We moved the cars from Greg’s storage facility to his home for a re-staging of the “Justification” poster.  The photoshoot itself was fun, but even more so, was the driving enjoyment from that short jaunt between locations.  The Porsche is a Turbo model with only 12,000 original miles.  The driving dynamics are magnificent – with quickly engaging power and firm handling.  The Ferrari was raw sportcar material – no attempts made at creature comforts – in fact, the air conditioning wasn’t working, but I didn’t care.  I quickly acquainted myself with the cabin and soaked in the scenery.  This one had only 6,000 miles on it.  It was incredible.

Clearly I have a thing or two to learn about Italian cars because I inadvertently drove it with the parking brake engaged for a few miles.  Contrary to typical “ratchet it and release it” e-brakes, the handle on this one freely floats to the “off” position but is still activated.  I didn’t realize that.  Luckily, there was no billowing smoke and driving performance didn’t seem impacted or I would have definitely pulled to the sidelines to investigate.  Bill me for the brake job, Greg!

Aside from that tidbit of learning, I found the Ferrari to be easy to figure out.  The shifter operates with a satisfying clunk, the clutch effort was predictable, and the visibility was better than I expected.  Biggest thing to get used to in that car is all the crowd attention!

I did my best to keep Chase and Trey entertained for their 4-day stay, but it was tough to top the dream garage experience.  We hit up a baseball game, did a little hiking, and met up with my friend Vlad for a visit to the Pavilions car show in Scottsdale.

By the way, my green Integra made it back safely & soundly to Phoenix from its Pebble Beach debut this past weekend.  There are a lot of articles coming out on the event.  Here are a few links for you to sample:

Here is a video.  My car makes a cameo a few times including the time-lapse segment at the ending.

Hope you enjoy a few photos and a short video of our Sunday morning adventure at Greg’s Garage!

Hiking Papago Park in Scottsdale

Driving the 911

A few more angles of the dream garage

Brunch at Fez

Click & zoom.  Which Acura did we drive to the hiking trail?

Visiting Vlad’s garage

Night out in Scottsdale

Nosebleeds at the baseball game!  But the view was great.

“Keep it fair.  Keep it Tyson.”

How’s this for mileage mania?  Apparently there’s a 2009 Accord running around California with almost 700,000 miles on it.  More to come on that.
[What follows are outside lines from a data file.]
(** Timer [t] is in a bucket of base [r] that is due at [at_]. *)
Definition due_in w r (t at_ : Z) : Prop :=
  exists b idx, base_at w r = Some b /\ due b idx at_ /\ t ∈ at_idx (buckets b) idx.
Definition queued_on w (c t : Z) : Prop := exists p, percpus w !! c = Some p /\ t ∈ dpc_timers p.
(** From [w] to [w'] nothing but timer [t] has moved. *)
Record only_moves w w' (t : Z) : Prop := mkOnly {
  om_due : forall r u a, 0 <= r.2 -> u <> t -> due_in w' r u a <-> due_in w r u a;
  om_queued : forall c u, u <> t -> queued_on w' c u <-> queued_on w c u;
  om_timers : forall u, u <> t -> timers w' !! u = timers w !! u;
  om_cpu : smp_id w' = smp_id w;
  om_time : time_us w' = time_us w;
  om_env : env w' = env w;
}.
Lemma only_refl w t : only_moves w w t.
Proof using Type. by split. Qed.
Lemma only_trans w1 w2 w3 t : only_moves w1 w2 t -> only_moves w2 w3 t -> only_moves w1 w3 t.
Proof using Type.
  intros [A1 A2 A3 A4 A5 A6] [B1 B2 B3 B4 B5 B6]. split; try congruence.
  - intros r u a Hr Hu. by rewrite B1, A1.
  - intros c u Hu. by rewrite B2, A2.
  - intros u Hu. by rewrite B3, A3.
Qed.
Lemma only_programmed w w' t m es : only_moves w w' t -> only_moves w (programmed w' m es) t.
Proof using Type. intros []. by split. Qed.
Lemma only_timer w t tm : only_moves w (put_timer w t tm) t.
Proof using Type. split; try done. intros u Hu. cbn. by rewrite lookup_insert_ne. Qed.
(** A base replaced by one that differs in [t] only. *)
Lemma only_place w r b b' t : base_at w r = Some b -> 0 <= r.2 ->
  (forall idx a u, u <> t -> due b' idx a /\ u ∈ at_idx (buckets b') idx <-> due b idx a /\ u ∈ at_idx (buckets b) idx) ->
  only_moves w (place w r b') t.
Proof using Type.
  intros Hb Hr H. split; try done.
  - intros r' u a Hr' Hu. unfold due_in. rewrite (base_at_place w r b) by done. case_decide as Heq; [|done]. subst r'. split.
    + intros (b0 & idx & [= <-] & Hd & Hin). destruct (proj1 (H idx a u Hu) (conj Hd Hin)). by exists b, idx.
    + intros (b0 & idx & Hb0 & Hd & Hin). rewrite Hb in Hb0. injection Hb0 as <-. destruct (proj2 (H idx a u Hu) (conj Hd Hin)). by exists b', idx.
  - intros c u _. unfold queued_on. rewrite percpu_place. case_decide as Hc; [subst c|done].
    apply base_at_Some in Hb as (p & -> & _). cbn. split; intros (p' & [= <-] & Hin); eexists; by split.
Qed.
Independence Day Trip to Payson, Arizona & Introduction to Jeff’s 1990 Accord EX

Posted in Arizona, Integra, Reader's Ride, Road Trip on July 7, 2018 by tysonhugie

Odometer (Integra GS-R):  249,324

Trip Distance:  180 Miles

Sometimes it’s nice to just get out of town for a couple of hours – to be independent from the urban grid, listening to Sugar Ray or Chicago, checking out some new terrain.  That’s why on Independence Day, my friend Jack and I hopped into our Acura hatchbacks and headed for the hills.  The small town of Payson is only about 90 minutes away, yet it affords temperatures around 20 degrees cooler than the Phoenix metro area.

Jack’s 2006 RSX took the lead for most of the drive, and I followed him in the Integra GS-R.  We went “non-chain” with our dining selection and seated ourselves at the bar at Pinon Cafe, which has called Payson home for the last 45 years.  It was a little early to be ordering from the lunch menu, so I grabbed a green chili & cheese omelet, with potatoes and wheat toast on the side.  Everything hit the spot.

Payson was bustling with residents preparing for their 4th of July festivities.  We stopped by a nearby park on Main Street and they were setting up for the fireworks launch later in the evening.  Would have been nice to stick around and check out the display, but we hit the road and headed back home.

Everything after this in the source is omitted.